*** Opening of Source material ***
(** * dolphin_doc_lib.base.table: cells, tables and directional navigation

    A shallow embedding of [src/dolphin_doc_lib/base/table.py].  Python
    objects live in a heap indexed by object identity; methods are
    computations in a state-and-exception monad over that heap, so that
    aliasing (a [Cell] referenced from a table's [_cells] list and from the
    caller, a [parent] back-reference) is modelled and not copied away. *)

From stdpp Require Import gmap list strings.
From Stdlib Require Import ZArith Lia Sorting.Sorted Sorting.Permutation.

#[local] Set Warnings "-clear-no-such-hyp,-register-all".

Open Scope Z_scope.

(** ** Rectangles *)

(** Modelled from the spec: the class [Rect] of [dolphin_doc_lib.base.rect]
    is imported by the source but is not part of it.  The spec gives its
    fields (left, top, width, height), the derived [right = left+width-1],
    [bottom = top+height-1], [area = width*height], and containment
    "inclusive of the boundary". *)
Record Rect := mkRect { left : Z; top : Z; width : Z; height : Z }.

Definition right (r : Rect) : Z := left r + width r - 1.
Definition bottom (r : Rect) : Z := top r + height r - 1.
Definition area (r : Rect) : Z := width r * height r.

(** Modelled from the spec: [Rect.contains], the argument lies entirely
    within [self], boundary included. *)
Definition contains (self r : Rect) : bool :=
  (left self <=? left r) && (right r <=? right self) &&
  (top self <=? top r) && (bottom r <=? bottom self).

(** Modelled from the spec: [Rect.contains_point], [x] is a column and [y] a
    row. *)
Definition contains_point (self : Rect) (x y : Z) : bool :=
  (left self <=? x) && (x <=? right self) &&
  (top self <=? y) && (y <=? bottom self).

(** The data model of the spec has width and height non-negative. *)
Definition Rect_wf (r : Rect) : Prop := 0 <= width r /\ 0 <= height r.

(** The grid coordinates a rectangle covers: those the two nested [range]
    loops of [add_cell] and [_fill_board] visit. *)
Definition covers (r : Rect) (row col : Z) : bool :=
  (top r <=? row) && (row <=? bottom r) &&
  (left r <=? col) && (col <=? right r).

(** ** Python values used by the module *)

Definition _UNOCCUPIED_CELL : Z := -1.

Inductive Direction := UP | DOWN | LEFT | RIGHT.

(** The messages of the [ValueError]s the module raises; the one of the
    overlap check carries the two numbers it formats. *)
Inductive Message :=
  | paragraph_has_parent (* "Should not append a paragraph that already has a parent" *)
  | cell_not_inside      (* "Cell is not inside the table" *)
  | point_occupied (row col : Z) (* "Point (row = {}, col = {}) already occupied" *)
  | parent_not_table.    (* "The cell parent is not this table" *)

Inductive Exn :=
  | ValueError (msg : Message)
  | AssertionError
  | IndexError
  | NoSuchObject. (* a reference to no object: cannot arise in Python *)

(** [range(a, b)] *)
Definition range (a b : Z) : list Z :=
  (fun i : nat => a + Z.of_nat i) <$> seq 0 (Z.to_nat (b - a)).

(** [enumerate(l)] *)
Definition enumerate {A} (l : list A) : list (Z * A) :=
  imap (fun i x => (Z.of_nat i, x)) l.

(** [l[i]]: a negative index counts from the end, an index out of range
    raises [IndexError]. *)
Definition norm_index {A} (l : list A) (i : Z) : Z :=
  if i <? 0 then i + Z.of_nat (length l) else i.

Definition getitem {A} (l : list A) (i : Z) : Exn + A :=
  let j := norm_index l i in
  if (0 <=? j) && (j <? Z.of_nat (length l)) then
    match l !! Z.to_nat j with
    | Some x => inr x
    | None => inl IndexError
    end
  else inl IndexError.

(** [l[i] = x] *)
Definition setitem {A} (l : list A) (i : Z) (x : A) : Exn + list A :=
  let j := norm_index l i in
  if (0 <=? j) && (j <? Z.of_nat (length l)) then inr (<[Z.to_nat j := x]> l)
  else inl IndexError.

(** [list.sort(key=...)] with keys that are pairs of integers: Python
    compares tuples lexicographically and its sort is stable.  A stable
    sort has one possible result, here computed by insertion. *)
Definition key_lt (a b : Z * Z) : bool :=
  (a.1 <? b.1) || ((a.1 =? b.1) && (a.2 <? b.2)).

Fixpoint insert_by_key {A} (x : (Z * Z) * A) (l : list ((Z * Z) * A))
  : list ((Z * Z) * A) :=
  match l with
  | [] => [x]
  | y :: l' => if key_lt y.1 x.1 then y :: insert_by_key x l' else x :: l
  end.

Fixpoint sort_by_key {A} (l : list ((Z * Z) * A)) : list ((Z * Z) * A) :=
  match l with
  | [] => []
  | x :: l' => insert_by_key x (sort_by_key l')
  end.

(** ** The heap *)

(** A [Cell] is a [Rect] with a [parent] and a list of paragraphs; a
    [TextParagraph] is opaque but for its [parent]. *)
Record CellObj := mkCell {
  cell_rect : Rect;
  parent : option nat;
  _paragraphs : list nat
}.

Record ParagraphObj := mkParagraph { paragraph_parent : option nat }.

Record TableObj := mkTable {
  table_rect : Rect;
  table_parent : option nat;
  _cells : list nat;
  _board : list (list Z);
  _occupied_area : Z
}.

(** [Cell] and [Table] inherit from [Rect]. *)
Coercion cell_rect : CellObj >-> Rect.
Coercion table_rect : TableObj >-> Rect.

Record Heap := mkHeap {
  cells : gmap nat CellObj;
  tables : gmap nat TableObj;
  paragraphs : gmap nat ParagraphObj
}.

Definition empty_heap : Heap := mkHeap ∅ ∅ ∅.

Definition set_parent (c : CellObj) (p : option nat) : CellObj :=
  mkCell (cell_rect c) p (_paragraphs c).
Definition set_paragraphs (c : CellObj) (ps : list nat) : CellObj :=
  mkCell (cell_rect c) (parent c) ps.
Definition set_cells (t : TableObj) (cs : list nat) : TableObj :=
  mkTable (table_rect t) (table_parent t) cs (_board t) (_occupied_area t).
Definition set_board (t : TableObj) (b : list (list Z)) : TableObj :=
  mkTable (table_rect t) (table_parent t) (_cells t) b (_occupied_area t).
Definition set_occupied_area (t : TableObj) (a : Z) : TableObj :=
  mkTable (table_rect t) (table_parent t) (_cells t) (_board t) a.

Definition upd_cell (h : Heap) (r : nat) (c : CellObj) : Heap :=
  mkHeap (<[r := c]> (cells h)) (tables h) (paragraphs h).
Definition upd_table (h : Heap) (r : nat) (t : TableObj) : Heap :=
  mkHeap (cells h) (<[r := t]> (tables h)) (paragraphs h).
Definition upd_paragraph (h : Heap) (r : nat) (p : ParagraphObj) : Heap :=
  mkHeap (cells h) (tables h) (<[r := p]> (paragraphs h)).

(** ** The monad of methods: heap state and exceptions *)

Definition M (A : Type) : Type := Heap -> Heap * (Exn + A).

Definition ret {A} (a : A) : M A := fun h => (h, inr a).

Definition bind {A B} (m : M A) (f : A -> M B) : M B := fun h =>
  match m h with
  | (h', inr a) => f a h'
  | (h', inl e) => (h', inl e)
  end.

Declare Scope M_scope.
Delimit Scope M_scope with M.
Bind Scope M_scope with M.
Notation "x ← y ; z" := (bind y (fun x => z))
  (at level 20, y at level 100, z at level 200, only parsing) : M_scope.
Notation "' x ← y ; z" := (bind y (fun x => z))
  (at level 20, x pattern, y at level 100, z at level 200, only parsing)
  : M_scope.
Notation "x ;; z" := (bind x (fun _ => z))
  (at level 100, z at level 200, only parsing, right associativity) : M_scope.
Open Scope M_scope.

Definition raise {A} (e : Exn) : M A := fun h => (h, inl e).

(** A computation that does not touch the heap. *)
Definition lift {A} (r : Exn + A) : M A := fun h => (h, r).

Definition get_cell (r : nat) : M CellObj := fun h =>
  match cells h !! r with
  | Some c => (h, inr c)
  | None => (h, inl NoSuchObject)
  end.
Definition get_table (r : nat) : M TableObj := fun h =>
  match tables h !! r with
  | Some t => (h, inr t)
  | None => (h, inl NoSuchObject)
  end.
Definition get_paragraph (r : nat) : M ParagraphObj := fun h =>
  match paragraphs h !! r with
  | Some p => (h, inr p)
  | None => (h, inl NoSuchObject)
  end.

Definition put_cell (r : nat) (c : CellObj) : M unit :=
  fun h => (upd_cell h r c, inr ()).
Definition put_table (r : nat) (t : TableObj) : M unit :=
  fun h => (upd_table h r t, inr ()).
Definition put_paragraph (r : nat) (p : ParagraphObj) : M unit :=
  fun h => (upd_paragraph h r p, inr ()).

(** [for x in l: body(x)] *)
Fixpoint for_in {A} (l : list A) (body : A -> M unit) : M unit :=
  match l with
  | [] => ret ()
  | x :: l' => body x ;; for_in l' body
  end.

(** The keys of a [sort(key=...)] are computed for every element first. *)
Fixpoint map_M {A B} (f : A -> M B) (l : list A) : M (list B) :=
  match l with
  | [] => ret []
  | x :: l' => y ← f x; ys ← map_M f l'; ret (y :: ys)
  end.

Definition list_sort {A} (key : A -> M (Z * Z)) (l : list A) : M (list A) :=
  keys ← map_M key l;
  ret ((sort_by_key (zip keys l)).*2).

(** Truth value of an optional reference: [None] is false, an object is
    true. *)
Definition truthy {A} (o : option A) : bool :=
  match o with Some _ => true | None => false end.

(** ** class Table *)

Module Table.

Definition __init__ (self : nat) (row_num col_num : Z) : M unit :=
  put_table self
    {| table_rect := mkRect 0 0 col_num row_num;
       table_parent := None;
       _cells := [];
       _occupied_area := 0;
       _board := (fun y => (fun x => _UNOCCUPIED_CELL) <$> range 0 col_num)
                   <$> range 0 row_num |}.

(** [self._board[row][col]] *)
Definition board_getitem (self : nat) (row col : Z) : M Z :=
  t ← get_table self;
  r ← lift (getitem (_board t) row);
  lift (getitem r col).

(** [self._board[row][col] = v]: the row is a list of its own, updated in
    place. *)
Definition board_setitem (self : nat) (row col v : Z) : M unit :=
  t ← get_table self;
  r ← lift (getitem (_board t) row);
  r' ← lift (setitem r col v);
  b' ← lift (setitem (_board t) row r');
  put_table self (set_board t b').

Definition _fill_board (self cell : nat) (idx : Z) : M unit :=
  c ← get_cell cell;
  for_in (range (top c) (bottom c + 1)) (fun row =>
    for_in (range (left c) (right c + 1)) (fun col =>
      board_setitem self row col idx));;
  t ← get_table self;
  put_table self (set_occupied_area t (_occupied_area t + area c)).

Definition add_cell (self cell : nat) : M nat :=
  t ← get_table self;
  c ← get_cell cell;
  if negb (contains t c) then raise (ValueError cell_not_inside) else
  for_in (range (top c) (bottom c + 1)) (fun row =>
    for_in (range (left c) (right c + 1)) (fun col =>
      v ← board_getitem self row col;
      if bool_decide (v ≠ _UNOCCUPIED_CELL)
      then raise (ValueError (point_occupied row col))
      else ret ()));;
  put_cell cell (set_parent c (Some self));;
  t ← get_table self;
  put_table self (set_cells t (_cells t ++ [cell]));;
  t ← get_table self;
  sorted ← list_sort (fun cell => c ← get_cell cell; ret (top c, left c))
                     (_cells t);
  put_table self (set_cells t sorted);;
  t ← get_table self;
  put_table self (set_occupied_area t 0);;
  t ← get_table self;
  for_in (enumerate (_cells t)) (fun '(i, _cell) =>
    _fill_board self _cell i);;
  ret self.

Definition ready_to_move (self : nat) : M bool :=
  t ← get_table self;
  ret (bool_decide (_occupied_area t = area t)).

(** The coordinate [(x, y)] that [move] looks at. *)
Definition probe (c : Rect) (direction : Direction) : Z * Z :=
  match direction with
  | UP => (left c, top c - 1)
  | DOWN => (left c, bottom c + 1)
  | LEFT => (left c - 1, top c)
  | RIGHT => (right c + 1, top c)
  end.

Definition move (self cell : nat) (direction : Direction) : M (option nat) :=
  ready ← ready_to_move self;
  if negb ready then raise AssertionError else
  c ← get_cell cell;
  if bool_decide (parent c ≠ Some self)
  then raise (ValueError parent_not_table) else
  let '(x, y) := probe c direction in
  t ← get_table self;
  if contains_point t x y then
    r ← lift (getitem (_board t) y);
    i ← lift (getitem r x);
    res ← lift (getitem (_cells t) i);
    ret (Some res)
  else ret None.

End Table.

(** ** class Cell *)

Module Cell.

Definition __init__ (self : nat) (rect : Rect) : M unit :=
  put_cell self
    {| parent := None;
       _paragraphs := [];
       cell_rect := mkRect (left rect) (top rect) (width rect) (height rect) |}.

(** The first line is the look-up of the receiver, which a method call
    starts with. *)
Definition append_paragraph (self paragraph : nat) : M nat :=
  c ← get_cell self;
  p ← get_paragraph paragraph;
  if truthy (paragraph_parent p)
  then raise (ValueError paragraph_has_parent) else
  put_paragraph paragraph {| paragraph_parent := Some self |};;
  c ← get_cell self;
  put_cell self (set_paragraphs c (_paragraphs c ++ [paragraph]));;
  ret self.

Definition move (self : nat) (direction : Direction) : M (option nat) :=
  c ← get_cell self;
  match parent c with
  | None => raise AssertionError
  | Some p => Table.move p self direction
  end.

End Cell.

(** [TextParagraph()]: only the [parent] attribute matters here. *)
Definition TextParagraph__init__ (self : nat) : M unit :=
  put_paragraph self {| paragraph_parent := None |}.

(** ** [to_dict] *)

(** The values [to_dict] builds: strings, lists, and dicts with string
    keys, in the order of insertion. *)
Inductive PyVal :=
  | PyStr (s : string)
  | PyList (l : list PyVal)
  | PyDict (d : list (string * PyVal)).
*** Close of Source material ***
■ Exercise aim: Give back exactly the lines of the listing above that run from the line with "(** ** class Cell *)" to the line with "(s : string)", inclusive.

■ Response:
(** ** class Cell *)

Module Cell.

Definition __init__ (self : nat) (rect : Rect) : M unit :=
  put_cell self
    {| parent := None;
       _paragraphs := [];
       cell_rect := mkRect (left rect) (top rect) (width rect) (height rect) |}.

(** The first line is the look-up of the receiver, which a method call
    starts with. *)
Definition append_paragraph (self paragraph : nat) : M nat :=
  c ← get_cell self;
  p ← get_paragraph paragraph;
  if truthy (paragraph_parent p)
  then raise (ValueError paragraph_has_parent) else
  put_paragraph paragraph {| paragraph_parent := Some self |};;
  c ← get_cell self;
  put_cell self (set_paragraphs c (_paragraphs c ++ [paragraph]));;
  ret self.

Definition move (self : nat) (direction : Direction) : M (option nat) :=
  c ← get_cell self;
  match parent c with
  | None => raise AssertionError
  | Some p => Table.move p self direction
  end.

End Cell.

(** [TextParagraph()]: only the [parent] attribute matters here. *)
Definition TextParagraph__init__ (self : nat) : M unit :=
  put_paragraph self {| paragraph_parent := None |}.

(** ** [to_dict] *)

(** The values [to_dict] builds: strings, lists, and dicts with string
    keys, in the order of insertion. *)
Inductive PyVal :=
  | PyStr (s : string)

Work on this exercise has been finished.